In this analysis, 9109 patients between 1 and 21 years of age were admitted during 2003-2014 for acute ischemic stroke. Of these 9109 patients, 119 (1.30%) received endovascular thrombectomy alone, 256 (2.82%) intravenous recombinant tissue plasminogen activator, and 69 (0.75%) both endovascular thrombectomy and intravenous recombinant tissue plasminogen activator. We found overall high prevalence of conditions like epilepsy (19.59%), atrial septal defect (11.76%), sickle cell disease (8.63%), and moyamoya disease (5.41%) in pediatric acute ischemic stroke patients. Unadjusted analysis showed high prevalence of all-cause in-hospital mortality in combined endovascular thrombectomy and intravenous recombinant tissue plasminogen activator utilization group, and higher prevalence of hemorrhagic conversion and morbidity in endovascular thrombectomy utilization group compared to other groups ( < 0.0001). Multivariate adjusted analysis showed that children with endovascular thrombectomy utilization (aOR: 19.19; 95% CI: 2.50-147.29, = 0.005), intravenous recombinant tissue plasminogen activator utilization (aOR: 8.85; 95% CI: 1.92-40.76, = 0.005), and both (endovascular thrombectomy and intravenous recombinant tissue plasminogen activator) utilization (aOR: 7.55; 95% CI: 1.16-49.31, = 0.035) had higher odds of hemorrhagic conversion compared to no-treatment group.
We found various risk factors associated with pediatric stroke. The early identification can be useful to formulate preventive strategies and influence the incidence of pediatric stroke. Our study results showed that use of intravenous recombinant tissue plasminogen activator and endovascular thrombectomy increase risk of mortality and hemorrhagic conversion, but we suggest to have more clinical studies to evaluate the idea candidates for utilization of intravenous recombinant tissue plasminogen activator and endovascular thrombectomy based on risk: benefit ratio.
小儿脑卒中是一种使人虚弱的疾病。有几个使儿童易患这种危及生命的疾病的危险因素。尽管发表的文献估计小儿脑卒中的发病率相对较高,但关于静脉组织型纤溶酶原激活剂和血管内血栓切除术的治疗指南仍然存在争议。缺乏大型基于人群的研究和临床试验来评估这些治疗方法在这一独特人群中的疗效和安全性结局。
我们旨在确定小儿脑卒中住院患者的危险因素、静脉组织型纤溶酶原激活剂和血管内血栓切除术的同时使用情况以及相关结局。
我们使用 ICD-9-CM 代码对 2003-2014 年全国住院患者样本(NIS)中 1-21 岁急性缺血性脑卒中住院患者进行回顾性分析。多变量调查逻辑回归模型进行了加权处理,以考虑抽样策略、评估出血性转化的预测因素以及小儿脑卒中住院患者的治疗结局(死亡率、发病率和出院处置)。

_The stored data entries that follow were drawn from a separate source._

Lemma Forall2_update {A} (P : A → A → Prop) (f : A → A) (l : list A) :
  (∀ x, x ∈ l → P x (f x)) → Forall2 P l (f <$> l).
Proof.
  intros H. apply Forall2_fmap_r. apply Forall_Forall2_diag.
  by apply Forall_forall.
Qed.

Lemma Forall2_same {A} (P : A → A → Prop) (l : list A) :
  (∀ x, P x x) → Forall2 P l l.
Proof. intros H. apply Forall_Forall2_diag. by apply Forall_forall. Qed.

(** *** The [updatedAt] column *)

Lemma store_eq (s s' : Stamped.Store) :
  Stamped.plain s = Stamped.plain s' →
  Stamped.orders_updatedAt s = Stamped.orders_updatedAt s' → s = s'.
Proof. destruct s, s'. simpl. by intros -> ->. Qed.

Lemma touch_length id now rows stamps :
  length (Stamped.touch id now rows stamps) = length stamps.
Proof.
  revert stamps. induction rows as [|o rows IH]; intros [|t stamps]; simpl; try done.
  by rewrite IH.
Qed.

Lemma touch_absent id now rows stamps :
  id ∉ o_id <$> rows → Stamped.touch id now rows stamps = stamps.
Proof.
  revert stamps. induction rows as [|o rows IH]; intros [|t stamps] Hn; simpl; try done.
  rewrite fmap_cons in Hn. apply not_elem_of_cons in Hn as [Hne Hn].
  rewrite decide_False by done. by rewrite IH.
Qed.

Lemma touch_ids id now rows rows' stamps :
  o_id <$> rows = o_id <$> rows' →
  Stamped.touch id now rows stamps = Stamped.touch id now rows' stamps.
Proof.
  revert rows' stamps. induction rows as [|o rows IH]; intros [|o' rows'] stamps E;
    try discriminate; [done|].
  rewrite !fmap_cons in E. injection E as Eo E.
  destruct stamps as [|t stamps]; [done|]. simpl. rewrite Eo. f_equal. by apply IH.
Qed.
(** * xsdgen/config.go: options, SOAP array resolution, slice flattening

    A shallow embedding of [src/xsdgen/config.go] and the properties of
    its option system, of [parseSOAPArrayType] / [overrideWildcardType]
    and of [soapArrayToSlice].

    Go strings are byte sequences: they are modelled by [string] and the
    functions of package [strings] that the source calls work on the
    underlying [list ascii]. *)

From Stdlib Require Import ZArith Ascii String List Lia.
From stdpp Require Import base option list gmap strings.

Local Open Scope string_scope.
Local Open Scope Z_scope.
Set Warnings "-register-all".

(** ** Package [strings] *)

Module strings.

Definition bytes := list ascii.

Definition code (a : ascii) : N := N_of_ascii a.

(** The white space of [unicode.IsSpace], as UTF-8 byte sequences.
    One byte: U+0009..U+000D and U+0020. *)
Definition space1 (a : ascii) : bool :=
  ((9 <=? code a) && (code a <=? 13) || (code a =? 32))%N.

(** Two bytes: U+0085 (C2 85) and U+00A0 (C2 A0). *)
Definition space2 (a b : ascii) : bool :=
  ((code a =? 194) && ((code b =? 133) || (code b =? 160)))%N.

(** Three bytes: U+1680 (E1 9A 80), U+2000..U+200A (E2 80 80..8A),
    U+2028, U+2029, U+202F (E2 80 A8/A9/AF), U+205F (E2 81 9F) and
    U+3000 (E3 80 80). *)
Definition space3 (a b c : ascii) : bool :=
  ((code a =? 225) && (code b =? 154) && (code c =? 128)
   || (code a =? 226) && (code b =? 128)
      && ((128 <=? code c) && (code c <=? 138)
          || (code c =? 168) || (code c =? 169) || (code c =? 175))
   || (code a =? 226) && (code b =? 129) && (code c =? 159)
   || (code a =? 227) && (code b =? 128) && (code c =? 128))%N.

在这项分析中,2003-2014 年间有 9109 名 1-21 岁的儿童因急性缺血性脑卒中住院。在这 9109 名患者中,有 119 名(1.30%)单独接受血管内血栓切除术,256 名(2.82%)接受静脉重组组织型纤溶酶原激活剂治疗,69 名(0.75%)接受血管内血栓切除术和静脉重组组织型纤溶酶原激活剂治疗。我们发现,小儿急性缺血性脑卒中患者中普遍存在癫痫(19.59%)、房间隔缺损(11.76%)、镰状细胞病(8.63%)和烟雾病(5.41%)等疾病。未调整分析显示,联合使用血管内血栓切除术和静脉重组组织型纤溶酶原激活剂的患者全因院内死亡率普遍较高,血管内血栓切除术组的出血性转化和发病率较高,与其他组相比( < 0.0001)。多变量调整分析显示,使用血管内血栓切除术(比值比:19.19;95%置信区间:2.50-147.29, = 0.005)、静脉重组组织型纤溶酶原激活剂(比值比:8.85;95%置信区间:1.92-40.76, = 0.005)和两者(血管内血栓切除术和静脉重组组织型纤溶酶原激活剂)的患者与未治疗组相比,出血性转化的可能性更高(比值比:7.55;95%置信区间:1.16-49.31, = 0.035)。
我们发现了与小儿脑卒中相关的各种危险因素。早期识别有助于制定预防策略并影响小儿脑卒中的发生率。我们的研究结果表明,静脉组织型纤溶酶原激活剂和血管内血栓切除术的使用增加了死亡率和出血性转化的风险,但我们建议进行更多的临床研究,以评估基于风险效益比的静脉组织型纤溶酶原激活剂和血管内血栓切除术的适宜患者。